Whilst EuropaBio welcomes the positive start, it calls for immediate action to address many of the bottlenecks that already create a drag on investment, scale up and market access, which in turn limit citizen and economic benefits. Studies and reports tomorrow are not a replacement for action today, especially when we can improve implementation of current regulations right now across EU and Member States. The Initiative must also be more ambitious for investment growth, particularly for scale up and technology maturation to market, and it must also be explicit and vocal on technologies that it seeks to champion if the EU is to lead informed and engaged public narrative.
Dr Claire Skentelbery, Director General of EuropaBio added “Ambition, vision and urgency are the calls from EuropaBio for this promising initiative. The next Commission must combine long term vision and bold ambitions with immediate and urgent attention to resolve existing barriers to growth.

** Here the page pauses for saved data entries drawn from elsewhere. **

(** * Chat server and client: framing codec, connection registry, event loop

    A shallow embedding of [server_client/socket.c], [chat_helpers.c],
    [server.c] and [client.c].  C [int]s are integers in [Z]; a [char] array
    is a [list ascii] of the array's length; the linked list of
    [struct client_sock] is the list of its nodes in link order, and a pointer
    into it is an index.  System calls go through an explicit model of the
    operating system ([os]) that is threaded through every function. *)

From Stdlib Require Import ZArith Lia Ascii String.
From stdpp Require Import gmap strings list pretty.

Local Open Scope Z_scope.

(** ** Constants of [socket.h] *)

Definition MAX_USER_MSG : Z := 128.
Definition MAX_PROTO_MSG : Z := MAX_USER_MSG + 2.
Definition BUF_SIZE : Z := MAX_PROTO_MSG + 1.

Definition NUL : ascii := "000"%char.
Definition CR : ascii := "013"%char.
Definition LF : ascii := "010"%char.
Definition CRLF : list ascii := [CR; LF].

(** [buf[i]] for an [int] index; reads outside the array give [NUL]. *)
Definition char_at (buf : list ascii) (i : Z) : ascii :=
  nth (Z.to_nat i) buf NUL.

(** [memcpy(buf + off, bs, length bs)]. *)
Definition store_bytes (buf : list ascii) (off : Z) (bs : list ascii) : list ascii :=
  list_inserts (Z.to_nat off) bs buf.

(** A fresh array of [n] zero bytes ([calloc], [memset 0]). *)
Definition zeroed (n : Z) : list ascii := replicate (Z.to_nat n) NUL.

(** ** Outcome of running a piece of C

    [Undef] is C undefined behaviour (a write outside an array, signed
    overflow); [Timeout] means that the loop bound given to the model was used
    up before the C loop left. *)

Inductive run (A : Type) : Type :=
| Ret (a : A)
| Undef
| Timeout.
Arguments Ret {A} a.
Arguments Undef {A}.
Arguments Timeout {A}.

#[global] Instance run_bind : MBind run := λ A B k m,
  match m with
  | Ret a => k a
  | Undef => Undef
  | Timeout => Timeout
  end.

#[global] Instance run_ret : MRet run := @Ret.

(** ** The operating system *)

(** What the next [read] on a descriptor finds: bytes (none: end of file),
    a failure, or an interruption by a signal ([EINTR]). *)
Inductive in_event :=
| InData (bs : list ascii)
| InErr
| InIntr.

(** What the next [write] on a descriptor does: fail, or accept at most [k]
    bytes ([WCount 0] is a write that returns 0). *)
Inductive wres :=
| WErr
| WCount (k : Z).

(** What the next [select] returns. *)
Inductive sel_event :=
| SelReady (ready : gset Z)
| SelIntr
| SelErr.

(** The calls whose effect is visible from outside, in the order made. *)
Inductive syscall :=
| SysWrite (fd : Z) (data : list ascii) (ret : Z)
| SysClose (fd : Z)
| SysAccept (ret : Z)
| SysDisplay (s : list ascii)
| SysError (s : list ascii).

The world is accelerating industrial outputs from biotechnology, and we need to move with it. EuropaBio will be a partner and champion every step of the way to deliver Europe’s biotech future.”
The Initiative potentially foresees a Biotech Act, which we also welcome, and rightly identifies the vital components for success of such a cross-cutting frontier technology. Complex and opaque regulatory pathways create a market pathway too slow, costly, and uncertain for investment, whilst the capital market for scale up or clinical trials in Europe is weak.
It is positive that the multi-Directorate Initiative recognises Europe’s need for a future-looking and cross-cutting legislative framework built for biotechnology to streamline and remove obstacles in existing regulations. EuropaBio welcomes the introduction of regulatory sandboxes and simplified, accelerated pathways to market. Regulation must mature alongside innovation and is core to successful industrial growth from Europe’s strong research base. In addition, an EU Biotech Hub will provide welcome additional support for companies in navigating the complex and often overwhelming regulatory framework.
Within industrial biotechnology, the proposed Product Environmental Footprint (PEF) review brings a much-needed focus on the sustainability benefits from products through the assessment of fossil based and bio-based products to ensure equivalence; the recognition of the existing value across sectors and the fundamental need for sustainable biomass, including primary biomass. This creates a pathway for action throughout the value chain, from innovation to market and consumer.
Within health biotech, the transformative nature of biotechnology and positive impact on health systems are recognised. Many initiatives have already been adopted or proposed, and it is critical they contribute towards the ambitious objective of European leadership for health biotech. Legislation should focus on accelerating the translation of science into therapies, extending innovation capacity for faster and wider patient access in the EU.
EuropaBio is committed to work in partnership with policymakers and all interested parties to ensure the EU can deliver on the objectives of this new Initiative.